Dataset entries:

(* ===== verification/ServiceRegistry.v ===== *)
(** * rpc/service_registry.hpp: the method registry

    [services_] and the two maps of a [ServiceInfo] are finite maps keyed by
    byte strings.  [Handler] is the type of non-empty [MethodHandler]s; a
    [MethodHandler] is an [option Handler], an empty [std::function] being
    [None].  Each operation is the critical section its lock protects. *)

From Stdlib Require Import ZArith Lia.
From S2P Require Import Prelude.

Record ServiceInfo (Handler : Type) := mkServiceInfo {
  si_name : list Z;
  si_methods : gmap (list Z) (option Handler);
  si_method_descriptions : gmap (list Z) (list Z);
}.
Arguments mkServiceInfo {Handler}.
Arguments si_name {Handler}.
Arguments si_methods {Handler}.
Arguments si_method_descriptions {Handler}.

Section Registry.
Context {Handler : Type}.

Abbreviation registry := (gmap (list Z) (ServiceInfo Handler)).
Implicit Types (r : registry) (s m : list Z).

(** [ServiceInfo{name}] *)
Definition ServiceInfo_new (name : list Z) : ServiceInfo Handler := mkServiceInfo name ∅ ∅.

Definition register_service (name : list Z) r : registry := <[name := ServiceInfo_new name]> r.

Definition register_method (service_name method_name : list Z) (handler : option Handler)
    (description : list Z) r : registry :=
  let it := match r !! service_name with Some si => si | None => ServiceInfo_new service_name end in
  <[service_name :=
      mkServiceInfo (si_name it) (<[method_name := handler]> (si_methods it))
        (if bool_decide (description = []) then si_method_descriptions it
         else <[method_name := description]> (si_method_descriptions it))]> r.

Definition unregister_service (name : list Z) r : registry := delete name r.

Definition find_method (service_name method_name : list Z) r : option Handler :=
  match r !! service_name with
  | None => None
  | Some si => match si_methods si !! method_name with None => None | Some h => h end
  end.

Definition has_service (name : list Z) r : bool :=
  match r !! name with Some _ => true | None => false end.

Definition has_method (service_name method_name : list Z) r : bool :=
  match r !! service_name with
  | None => false
  | Some si => match si_methods si !! method_name with Some _ => true | None => false end
  end.

(** The iteration order of an [unordered_map] is unspecified: only the set of
    names is meaningful. *)
Definition list_services r : list (list Z) := (map_to_list r).*1.

Definition list_methods (service_name : list Z) r : list (list Z) :=
  match r !! service_name with
  | None => []
  | Some si => (map_to_list (si_methods si)).*1
  end.

Definition get_service_info (name : list Z) r : option (ServiceInfo Handler) := r !! name.

(** ** The registry as the history of its calls *)

Inductive registry_op :=
| RegService (name : list Z)
| RegMethod (service method : list Z) (handler : option Handler) (description : list Z)
| Unreg (name : list Z).

Definition registry_step r (op : registry_op) : registry :=
  match op with
  | RegService n => register_service n r
  | RegMethod s m h d => register_method s m h d r
  | Unreg n => unregister_service n r
  end.

Definition registry_run (ops : list registry_op) : registry := fold_left registry_step ops ∅.

(** The last call that concerns a method, the most recent call first. *)
Fixpoint last_registration (recent : list registry_op) s m : option (option Handler) :=
  match recent with
  | [] => None
  | RegService n :: recent => if decide (n = s) then None else last_registration recent s m
  | Unreg n :: recent => if decide (n = s) then None else last_registration recent s m
  | RegMethod s' m' h _ :: recent =>
      if decide (s' = s /\ m' = m) then Some h else last_registration recent s m
  end.

Definition lookup_method s m r : option (option Handler) :=
  si ← r !! s; si_methods si !! m.

Lemma lookup_register_method s m h d s' m' r :
  lookup_method s' m' (register_method s m h d r)
  = if decide (s = s' /\ m = m') then Some h else lookup_method s' m' r.
Proof.
  unfold lookup_method, register_method. destruct (decide (s = s')) as [->|Hs].
  - rewrite lookup_insert_eq. simpl. destruct (decide (m = m')) as [->|Hm].
    + by rewrite lookup_insert_eq, decide_True.
    + rewrite lookup_insert_ne, decide_False by tauto. by destruct (r !! s').
  - rewrite lookup_insert_ne, decide_False by tauto. done.
Qed.

Lemma lookup_run ops s m :
  lookup_method s m (registry_run ops) = last_registration (reverse ops) s m.
Proof.
  induction ops as [|op ops IH] using rev_ind; [done|].
  unfold registry_run in *. rewrite fold_left_app, reverse_snoc. simpl.
  set (r := fold_left registry_step ops ∅) in *.
  destruct op as [n|s' m' h d|n]; simpl.
  - unfold lookup_method, register_service in *. case_decide as E; [subst|].
    + by rewrite lookup_insert_eq.
    + by rewrite lookup_insert_ne.
  - rewrite lookup_register_method. by case_decide.
  - unfold lookup_method, unregister_service in *. case_decide as E; [subst|].
    + by rewrite lookup_delete_eq.
    + by rewrite lookup_delete_ne.
Qed.

Lemma find_method_lookup s m r :
  find_method s m r = match lookup_method s m r with Some h => h | None => None end.
Proof. unfold find_method, lookup_method. by destruct (r !! s). Qed.

Lemma has_method_lookup s m r : has_method s m r = bool_decide (is_Some (lookup_method s m r)).
Proof.
  unfold has_method, lookup_method. destruct (r !! s) as [si|]; simpl; [|done].
  by destruct (si_methods si !! m).
Qed.

(** C37: the registry answers by the last call that concerns the method: after any
    sequence of registrations [find_method] returns the handler registered last,
    unless the service was registered anew ([register_service] drops the methods
    it had) or unregistered since; the has and list queries agree with it. *)
Theorem registry_last_wins ops s m :
  let r := registry_run ops in
  let last := last_registration (reverse ops) s m in
  find_method s m r = match last with Some h => h | None => None end /\
  has_method s m r = bool_decide (is_Some last) /\
  (m ∈ list_methods s r <-> is_Some last).
Proof.
  intros r last. unfold r, last. rewrite find_method_lookup, has_method_lookup, lookup_run.
  split_and!; [done..|]. rewrite <- lookup_run. unfold list_methods, lookup_method.
  destruct (registry_run ops !! s) as [si|]; simpl.
  - rewrite list_elem_of_fmap. split.
    + intros ([m' h] & -> & Hm%elem_of_map_to_list). simpl. by rewrite Hm.
    + intros [h Hh]. exists (m, h). split; [done|]. by apply elem_of_map_to_list.
  - split; [by intros ?%elem_of_nil|]. by intros [].
Qed.

(** Every entry is filed under its own name. *)
Lemma registry_names ops s si : registry_run ops !! s = Some si -> si_name si = s.
Proof.
  revert s si. induction ops as [|op ops IH] using rev_ind; intros s si; [done|].
  unfold registry_run in *. rewrite fold_left_app. simpl.
  set (r := fold_left registry_step ops ∅) in *.
  destruct op as [n|s' m' h d|n]; simpl; unfold register_service, register_method, unregister_service.
  - rewrite lookup_insert_Some. intros [[<- <-]|[_ ?]]; [done|by apply IH].
  - rewrite lookup_insert_Some. intros [[<- <-]|[_ ?]]; [|by apply IH]. simpl.
    destruct (r !! s') as [si'|] eqn:E; [by apply IH|done].
  - rewrite lookup_delete_Some. intros [_ ?]. by apply IH.
Qed.
End Registry.
Lemma sum_counts_insert f cs i c c' :
  cs !! i = Some c -> sum_counts f (<[i := c']> cs) = sum_counts f cs - f c + f c'.
Proof.
  revert i. induction cs as [|c0 cs IH]; intros [|i] Hi; simplify_eq/=; [lia|].
  change (sum_counts f (c0 :: <[i := c']> cs)) with (f c0 + sum_counts f (<[i := c']> cs)).
  change (sum_counts f (c0 :: cs)) with (f c0 + sum_counts f cs). rewrite IH by done. lia.
Qed.

Lemma wrap_count a s x d : u64 (u64 (a + s) + d) = u64 (a + (s - x + u64 (x + d))).
Proof.
  unfold wrap. rewrite Zplus_mod_idemp_l. replace (a + (s - x + (x + d) mod 2 ^ 64)) with ((a + s - x) + (x + d) mod 2 ^ 64) by lia.
  rewrite Zplus_mod_idemp_r. f_equal. lia.
Qed.

(** After a schedule every connection is where it would be alone after as many
    completions, and the counters hold the sum of what each counted. *)
Definition conc_inv srv0 (starts : list conn_session) (ks : nat -> nat) (x : RpcServer App * list conn_session) : Prop :=
  same_server srv0 x.1 /\ exists cs,
    length x.2 = length starts /\
    (forall i s0, starts !! i = Some s0 -> exists c s, cs !! i = Some c /\ x.2 !! i = Some s /\
       solo (ks i) (uncounted srv0, s0) = Ret (c, s)) /\
    length cs = length starts /\
    total_requests_ x.1 = u64 (total_requests_ srv0 + sum_counts total_requests_ cs) /\
    total_errors_ x.1 = u64 (total_errors_ srv0 + sum_counts total_errors_ cs).
Lemma sys_step_spec x log who :
  sys_inv x log ->
  exists x' entries, sys_step x who = Ret x' /\ sys_inv x' (log ++ entries) /\
    (forall j, j <> conn_of who -> y_conns x' !! j = y_conns x !! j) /\
    (y_conns x' !! conn_of who = y_conns x !! conn_of who /\ (mover x (conn_of who) = who -> work x (conn_of who) = 0%nat) \/
     (work x' (conn_of who) < work x (conn_of who))%nat).
Proof.
  intros Hinv. pose proof Hinv as (_ & _ & Hlen & Hall). destruct (y_conns x !! conn_of who) as [[cl s]|] eqn:Hy.
  - destruct (lookup_lt_is_Some_2 progs (conn_of who)) as [p Hp]; [rewrite <- Hlen; by eapply lookup_lt_Some|].
    destruct (Hall _ _ _ Hp Hy) as [turn Hc]. assert (Ht : turn = client_to_move cl s).
    { destruct Hc as (? & ? & Hat & _). by eapply conn_at_turn. }
    unfold mover. rewrite Hy, <- Ht. destruct who as [i|i]; cbn [conn_of] in *.
    + destruct (client_step_inv x log i p _ turn Hinv Hp Hy Hc) as (x' & Hst & Hinv' & Hoth & Hw).
      exists x', []. rewrite app_nil_r. split_and!; try done. rewrite Hy in Hw. destruct Hw as [[? Hw]|Hw]; [left|by right].
      split; [done|]. destruct turn; [by intros _; apply Hw|done].
    + destruct (server_step_inv x log i p _ turn Hinv Hp Hy Hc) as (x' & es & Hst & Hinv' & Hoth & Hw).
      exists x', es. split_and!; try done. rewrite Hy in Hw. destruct Hw as [[? ->]|Hw]; [by left|by right].
  - exists x, []. rewrite app_nil_r. split_and!; try done; [|left; split; [done|]; unfold work; by rewrite Hy].
    destruct who as [i|i]; cbn [conn_of sys_step] in *; by rewrite Hy.
Qed.

(** ** Runs *)

Lemma sys_step_work x log who :
  sys_inv x log ->
  exists x' entries, sys_step x who = Ret x' /\ sys_inv x' (log ++ entries) /\
    forall j, (work x' j < work x j)%nat \/
      (work x' j = work x j /\ mover x' j = mover x j /\ (mover x j = who -> work x j = 0%nat)).
Proof.
  intros Hinv. destruct (sys_step_spec x log who Hinv) as (x' & es & Hst & Hinv' & Hoth & Hw).
  exists x', es. split; [done|]. split; [done|]. intros j. destruct (decide (j = conn_of who)) as [->|Hne].
  - destruct Hw as [[Heq Hw]|Hw]; [right|by left]. unfold work, mover in *. by rewrite Heq.
  - right. pose proof (Hoth j Hne) as Heq. unfold work, mover in *. rewrite Heq. split; [done|]. split; [done|].
    intros <-. destruct (y_conns x !! j) as [[cl s]|]; [|done]. by destruct (client_to_move cl s).
Qed.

PROBLEM STATEMENT — What is the count of lines in the data above containing the string "recent"? Write the number and nothing else.

TASK OUTPUT — 7